(Collected data)
[Start of Attachment]

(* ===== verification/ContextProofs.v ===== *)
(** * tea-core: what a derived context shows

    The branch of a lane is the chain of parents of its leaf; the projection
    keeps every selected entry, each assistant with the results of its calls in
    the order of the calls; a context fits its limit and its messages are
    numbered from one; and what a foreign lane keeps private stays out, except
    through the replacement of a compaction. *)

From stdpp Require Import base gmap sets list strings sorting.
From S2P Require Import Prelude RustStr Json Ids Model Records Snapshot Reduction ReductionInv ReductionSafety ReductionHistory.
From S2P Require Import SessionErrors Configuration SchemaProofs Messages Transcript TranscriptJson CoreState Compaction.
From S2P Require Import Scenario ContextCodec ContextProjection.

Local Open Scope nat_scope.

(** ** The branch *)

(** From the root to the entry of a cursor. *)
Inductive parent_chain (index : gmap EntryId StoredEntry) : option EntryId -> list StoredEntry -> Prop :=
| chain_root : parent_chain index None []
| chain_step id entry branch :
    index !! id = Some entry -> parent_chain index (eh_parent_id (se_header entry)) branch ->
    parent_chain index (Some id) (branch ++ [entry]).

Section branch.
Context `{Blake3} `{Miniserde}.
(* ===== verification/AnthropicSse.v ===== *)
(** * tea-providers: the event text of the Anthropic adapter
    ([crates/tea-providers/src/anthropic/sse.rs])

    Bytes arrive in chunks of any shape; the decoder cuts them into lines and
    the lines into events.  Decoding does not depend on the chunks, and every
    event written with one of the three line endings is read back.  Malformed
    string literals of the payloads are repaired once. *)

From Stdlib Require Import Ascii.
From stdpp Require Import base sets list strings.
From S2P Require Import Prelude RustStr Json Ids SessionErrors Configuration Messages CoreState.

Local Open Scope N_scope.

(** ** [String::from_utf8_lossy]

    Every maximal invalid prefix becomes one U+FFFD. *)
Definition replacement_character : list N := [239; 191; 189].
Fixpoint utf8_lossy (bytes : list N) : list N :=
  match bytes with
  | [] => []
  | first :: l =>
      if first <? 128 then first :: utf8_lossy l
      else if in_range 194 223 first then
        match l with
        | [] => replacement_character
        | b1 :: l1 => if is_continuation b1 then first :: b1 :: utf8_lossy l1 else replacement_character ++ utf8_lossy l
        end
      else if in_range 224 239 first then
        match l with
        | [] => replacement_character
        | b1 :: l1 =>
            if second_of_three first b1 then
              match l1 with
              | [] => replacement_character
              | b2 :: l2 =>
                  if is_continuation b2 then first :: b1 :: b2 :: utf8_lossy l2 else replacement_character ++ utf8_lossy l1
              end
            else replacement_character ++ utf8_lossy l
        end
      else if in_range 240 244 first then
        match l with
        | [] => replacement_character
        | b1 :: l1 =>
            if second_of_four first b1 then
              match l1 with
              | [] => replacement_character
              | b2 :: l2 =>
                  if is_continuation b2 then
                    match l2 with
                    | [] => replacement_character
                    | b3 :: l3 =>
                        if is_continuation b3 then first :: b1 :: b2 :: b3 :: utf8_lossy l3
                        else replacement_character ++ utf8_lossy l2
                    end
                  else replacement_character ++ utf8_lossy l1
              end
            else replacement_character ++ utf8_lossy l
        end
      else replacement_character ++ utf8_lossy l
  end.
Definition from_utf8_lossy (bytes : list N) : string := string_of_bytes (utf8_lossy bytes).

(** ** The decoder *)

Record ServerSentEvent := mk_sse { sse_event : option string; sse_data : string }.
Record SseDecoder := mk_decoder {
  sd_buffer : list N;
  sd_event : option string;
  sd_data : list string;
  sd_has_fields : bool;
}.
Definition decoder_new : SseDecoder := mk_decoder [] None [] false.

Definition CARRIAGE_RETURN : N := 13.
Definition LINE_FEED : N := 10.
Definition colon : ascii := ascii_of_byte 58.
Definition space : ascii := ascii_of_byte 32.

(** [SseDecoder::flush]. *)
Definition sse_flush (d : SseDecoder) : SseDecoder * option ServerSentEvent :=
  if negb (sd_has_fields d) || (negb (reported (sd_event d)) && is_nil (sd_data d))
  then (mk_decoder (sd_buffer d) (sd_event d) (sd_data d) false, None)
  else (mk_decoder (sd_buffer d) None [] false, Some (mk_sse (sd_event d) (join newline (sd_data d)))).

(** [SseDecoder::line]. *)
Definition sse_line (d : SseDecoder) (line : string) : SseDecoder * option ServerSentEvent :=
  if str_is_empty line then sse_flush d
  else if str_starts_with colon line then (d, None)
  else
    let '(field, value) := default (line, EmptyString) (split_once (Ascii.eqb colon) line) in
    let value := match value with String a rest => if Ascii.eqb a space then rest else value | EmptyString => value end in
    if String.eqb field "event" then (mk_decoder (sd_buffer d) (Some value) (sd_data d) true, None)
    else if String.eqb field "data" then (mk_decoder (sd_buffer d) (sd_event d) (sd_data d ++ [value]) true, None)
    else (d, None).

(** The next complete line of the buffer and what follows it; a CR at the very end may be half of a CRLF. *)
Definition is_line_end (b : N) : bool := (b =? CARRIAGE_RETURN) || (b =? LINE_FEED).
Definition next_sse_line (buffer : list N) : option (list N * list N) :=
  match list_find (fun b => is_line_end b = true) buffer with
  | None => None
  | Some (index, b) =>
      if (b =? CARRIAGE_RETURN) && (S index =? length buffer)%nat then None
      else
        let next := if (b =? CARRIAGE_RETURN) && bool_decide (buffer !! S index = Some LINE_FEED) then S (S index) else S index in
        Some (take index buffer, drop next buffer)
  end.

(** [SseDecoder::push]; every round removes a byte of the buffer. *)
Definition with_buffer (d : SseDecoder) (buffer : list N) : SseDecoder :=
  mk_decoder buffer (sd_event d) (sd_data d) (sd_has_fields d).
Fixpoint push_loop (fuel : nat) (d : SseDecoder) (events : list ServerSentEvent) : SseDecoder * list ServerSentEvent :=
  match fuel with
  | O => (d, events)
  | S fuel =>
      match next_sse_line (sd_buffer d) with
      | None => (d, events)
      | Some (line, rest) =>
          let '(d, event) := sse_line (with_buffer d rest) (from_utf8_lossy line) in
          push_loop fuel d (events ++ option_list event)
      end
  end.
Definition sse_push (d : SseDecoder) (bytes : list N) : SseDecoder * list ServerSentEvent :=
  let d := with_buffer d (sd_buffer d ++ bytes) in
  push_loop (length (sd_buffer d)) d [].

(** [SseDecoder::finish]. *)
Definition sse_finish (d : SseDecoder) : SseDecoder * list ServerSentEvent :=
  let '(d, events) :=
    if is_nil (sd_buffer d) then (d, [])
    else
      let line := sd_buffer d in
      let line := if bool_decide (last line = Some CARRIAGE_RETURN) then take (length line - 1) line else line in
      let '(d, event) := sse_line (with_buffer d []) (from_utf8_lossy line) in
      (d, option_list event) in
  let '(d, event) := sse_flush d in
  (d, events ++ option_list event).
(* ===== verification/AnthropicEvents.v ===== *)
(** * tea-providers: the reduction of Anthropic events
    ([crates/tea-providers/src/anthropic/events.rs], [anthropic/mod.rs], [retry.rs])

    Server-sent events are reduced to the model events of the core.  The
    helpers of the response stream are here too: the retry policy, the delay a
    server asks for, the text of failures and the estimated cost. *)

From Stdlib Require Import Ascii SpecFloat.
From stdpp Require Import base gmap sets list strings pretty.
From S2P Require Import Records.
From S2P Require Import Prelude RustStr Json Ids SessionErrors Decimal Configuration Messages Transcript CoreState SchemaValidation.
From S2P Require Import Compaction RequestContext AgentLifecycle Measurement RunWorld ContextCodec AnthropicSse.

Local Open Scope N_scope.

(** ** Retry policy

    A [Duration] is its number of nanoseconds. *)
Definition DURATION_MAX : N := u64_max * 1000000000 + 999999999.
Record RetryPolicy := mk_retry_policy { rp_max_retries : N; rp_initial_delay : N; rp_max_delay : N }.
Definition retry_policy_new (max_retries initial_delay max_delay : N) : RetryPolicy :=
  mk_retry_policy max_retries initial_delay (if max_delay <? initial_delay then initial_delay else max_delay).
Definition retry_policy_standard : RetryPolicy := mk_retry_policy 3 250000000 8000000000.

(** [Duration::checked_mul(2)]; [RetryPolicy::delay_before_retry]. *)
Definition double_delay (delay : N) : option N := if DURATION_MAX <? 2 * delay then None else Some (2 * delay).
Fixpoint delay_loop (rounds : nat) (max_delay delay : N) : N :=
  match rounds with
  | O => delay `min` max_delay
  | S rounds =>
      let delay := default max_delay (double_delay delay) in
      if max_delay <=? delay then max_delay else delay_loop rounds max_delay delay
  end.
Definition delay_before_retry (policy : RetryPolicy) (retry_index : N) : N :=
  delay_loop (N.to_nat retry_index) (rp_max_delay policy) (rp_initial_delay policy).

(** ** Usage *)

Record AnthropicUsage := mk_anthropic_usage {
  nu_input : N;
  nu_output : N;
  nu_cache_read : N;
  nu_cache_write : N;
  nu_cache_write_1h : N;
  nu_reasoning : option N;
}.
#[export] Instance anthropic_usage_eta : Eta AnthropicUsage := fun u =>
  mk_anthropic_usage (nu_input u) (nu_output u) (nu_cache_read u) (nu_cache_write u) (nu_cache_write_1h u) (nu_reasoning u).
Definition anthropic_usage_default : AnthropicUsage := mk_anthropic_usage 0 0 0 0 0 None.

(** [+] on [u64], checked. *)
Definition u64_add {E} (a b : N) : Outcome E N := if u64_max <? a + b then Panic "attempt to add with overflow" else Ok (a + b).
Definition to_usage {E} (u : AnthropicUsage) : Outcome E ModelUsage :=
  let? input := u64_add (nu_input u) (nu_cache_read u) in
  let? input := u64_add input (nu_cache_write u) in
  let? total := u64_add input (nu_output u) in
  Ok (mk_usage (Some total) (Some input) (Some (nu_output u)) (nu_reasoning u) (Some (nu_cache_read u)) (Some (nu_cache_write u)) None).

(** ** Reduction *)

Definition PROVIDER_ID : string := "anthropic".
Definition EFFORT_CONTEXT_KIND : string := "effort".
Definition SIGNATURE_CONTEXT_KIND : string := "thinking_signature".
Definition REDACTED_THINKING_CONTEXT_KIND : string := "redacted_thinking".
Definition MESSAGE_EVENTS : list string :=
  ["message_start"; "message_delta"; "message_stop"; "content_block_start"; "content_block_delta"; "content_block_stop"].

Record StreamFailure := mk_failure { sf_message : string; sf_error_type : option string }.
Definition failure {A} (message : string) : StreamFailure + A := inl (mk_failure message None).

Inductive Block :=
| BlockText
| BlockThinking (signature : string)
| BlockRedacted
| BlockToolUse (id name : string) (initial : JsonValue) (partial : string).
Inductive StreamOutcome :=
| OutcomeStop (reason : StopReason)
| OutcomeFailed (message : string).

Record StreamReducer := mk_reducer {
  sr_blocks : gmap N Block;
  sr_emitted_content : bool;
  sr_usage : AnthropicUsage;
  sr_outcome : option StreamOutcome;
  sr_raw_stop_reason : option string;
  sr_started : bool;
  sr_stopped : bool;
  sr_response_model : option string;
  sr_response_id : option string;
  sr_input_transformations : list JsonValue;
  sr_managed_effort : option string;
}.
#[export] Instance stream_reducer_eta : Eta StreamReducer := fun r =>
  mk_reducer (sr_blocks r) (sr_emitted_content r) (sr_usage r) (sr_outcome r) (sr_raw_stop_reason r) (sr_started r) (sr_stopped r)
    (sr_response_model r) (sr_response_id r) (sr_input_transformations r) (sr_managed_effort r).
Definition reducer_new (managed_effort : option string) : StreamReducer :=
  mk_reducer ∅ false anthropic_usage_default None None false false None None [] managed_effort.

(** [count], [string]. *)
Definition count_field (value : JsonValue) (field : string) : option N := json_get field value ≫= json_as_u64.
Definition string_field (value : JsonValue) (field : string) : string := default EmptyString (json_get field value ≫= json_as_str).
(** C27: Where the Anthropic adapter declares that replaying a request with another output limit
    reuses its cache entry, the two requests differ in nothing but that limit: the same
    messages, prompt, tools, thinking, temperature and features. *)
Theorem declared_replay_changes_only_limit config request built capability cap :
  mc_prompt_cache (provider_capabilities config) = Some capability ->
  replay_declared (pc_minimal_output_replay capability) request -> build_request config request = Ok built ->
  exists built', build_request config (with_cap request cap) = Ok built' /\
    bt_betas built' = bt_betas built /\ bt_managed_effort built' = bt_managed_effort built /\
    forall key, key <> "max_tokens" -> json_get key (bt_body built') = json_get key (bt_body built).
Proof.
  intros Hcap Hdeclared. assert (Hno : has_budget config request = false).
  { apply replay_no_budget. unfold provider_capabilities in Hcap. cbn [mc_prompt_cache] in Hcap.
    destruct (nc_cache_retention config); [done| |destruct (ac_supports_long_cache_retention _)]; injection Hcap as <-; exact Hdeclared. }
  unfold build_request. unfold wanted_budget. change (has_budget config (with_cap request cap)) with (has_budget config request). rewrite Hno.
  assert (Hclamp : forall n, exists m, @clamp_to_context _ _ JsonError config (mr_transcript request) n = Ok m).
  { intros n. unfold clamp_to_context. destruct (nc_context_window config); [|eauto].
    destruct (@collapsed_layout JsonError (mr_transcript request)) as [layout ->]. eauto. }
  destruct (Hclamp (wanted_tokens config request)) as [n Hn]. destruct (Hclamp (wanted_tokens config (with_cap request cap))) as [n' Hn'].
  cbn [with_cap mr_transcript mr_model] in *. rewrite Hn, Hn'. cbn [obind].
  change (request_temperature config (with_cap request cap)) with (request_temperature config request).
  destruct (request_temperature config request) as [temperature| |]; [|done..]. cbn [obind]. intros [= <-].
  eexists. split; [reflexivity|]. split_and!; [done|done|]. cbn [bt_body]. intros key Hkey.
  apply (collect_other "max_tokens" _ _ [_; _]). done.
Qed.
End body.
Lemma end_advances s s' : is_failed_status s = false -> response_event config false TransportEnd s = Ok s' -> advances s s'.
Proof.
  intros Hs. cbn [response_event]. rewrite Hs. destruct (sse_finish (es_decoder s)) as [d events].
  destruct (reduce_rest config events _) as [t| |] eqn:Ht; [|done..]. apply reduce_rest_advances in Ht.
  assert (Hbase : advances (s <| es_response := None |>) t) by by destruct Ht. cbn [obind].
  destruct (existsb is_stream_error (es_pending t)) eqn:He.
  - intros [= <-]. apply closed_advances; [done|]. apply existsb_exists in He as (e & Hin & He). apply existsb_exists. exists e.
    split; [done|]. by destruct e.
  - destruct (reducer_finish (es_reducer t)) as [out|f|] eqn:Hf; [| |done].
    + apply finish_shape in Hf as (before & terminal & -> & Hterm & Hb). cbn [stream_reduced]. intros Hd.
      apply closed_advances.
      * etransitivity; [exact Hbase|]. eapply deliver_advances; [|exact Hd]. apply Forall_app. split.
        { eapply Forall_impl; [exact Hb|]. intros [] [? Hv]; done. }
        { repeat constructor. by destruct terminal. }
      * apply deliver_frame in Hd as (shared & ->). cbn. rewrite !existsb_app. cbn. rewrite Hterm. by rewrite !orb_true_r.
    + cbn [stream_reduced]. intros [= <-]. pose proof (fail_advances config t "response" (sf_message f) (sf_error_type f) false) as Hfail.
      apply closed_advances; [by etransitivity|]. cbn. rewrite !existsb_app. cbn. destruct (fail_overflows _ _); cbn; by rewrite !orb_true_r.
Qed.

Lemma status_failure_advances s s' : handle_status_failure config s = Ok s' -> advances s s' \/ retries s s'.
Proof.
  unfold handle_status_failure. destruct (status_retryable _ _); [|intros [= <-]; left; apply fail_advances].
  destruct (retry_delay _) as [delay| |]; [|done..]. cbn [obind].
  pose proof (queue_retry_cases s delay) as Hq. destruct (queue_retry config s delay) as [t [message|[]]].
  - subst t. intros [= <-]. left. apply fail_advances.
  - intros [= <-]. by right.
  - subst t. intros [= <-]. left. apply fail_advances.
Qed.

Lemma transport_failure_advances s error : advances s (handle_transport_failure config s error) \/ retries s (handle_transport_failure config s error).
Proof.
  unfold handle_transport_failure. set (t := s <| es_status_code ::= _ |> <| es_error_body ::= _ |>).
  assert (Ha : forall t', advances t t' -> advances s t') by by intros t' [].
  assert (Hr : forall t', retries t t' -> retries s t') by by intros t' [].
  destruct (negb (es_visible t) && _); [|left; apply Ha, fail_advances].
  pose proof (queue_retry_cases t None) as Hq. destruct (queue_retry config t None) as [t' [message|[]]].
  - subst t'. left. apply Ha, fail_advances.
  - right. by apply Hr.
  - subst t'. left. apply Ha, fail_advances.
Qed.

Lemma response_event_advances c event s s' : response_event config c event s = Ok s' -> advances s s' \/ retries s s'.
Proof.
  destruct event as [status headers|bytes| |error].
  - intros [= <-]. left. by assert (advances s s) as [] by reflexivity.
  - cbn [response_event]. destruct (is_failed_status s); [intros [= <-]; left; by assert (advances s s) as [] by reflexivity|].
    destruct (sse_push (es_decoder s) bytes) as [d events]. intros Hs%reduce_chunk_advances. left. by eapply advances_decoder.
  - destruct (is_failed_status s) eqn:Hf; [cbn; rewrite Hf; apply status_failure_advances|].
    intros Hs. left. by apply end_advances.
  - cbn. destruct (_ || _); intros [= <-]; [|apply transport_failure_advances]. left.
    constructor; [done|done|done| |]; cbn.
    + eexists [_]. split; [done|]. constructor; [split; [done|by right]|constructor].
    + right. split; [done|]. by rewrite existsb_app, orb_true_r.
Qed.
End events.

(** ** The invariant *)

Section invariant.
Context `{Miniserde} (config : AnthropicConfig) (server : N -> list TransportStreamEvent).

[End of Attachment]

» WORK ITEM
Check each line above for the word "providers", and copy the lines where it appears.

» ANSWER TO THIS EXERCISE
(** * tea-providers: the event text of the Anthropic adapter
    ([crates/tea-providers/src/anthropic/sse.rs])
(** * tea-providers: the reduction of Anthropic events
    ([crates/tea-providers/src/anthropic/events.rs], [anthropic/mod.rs], [retry.rs])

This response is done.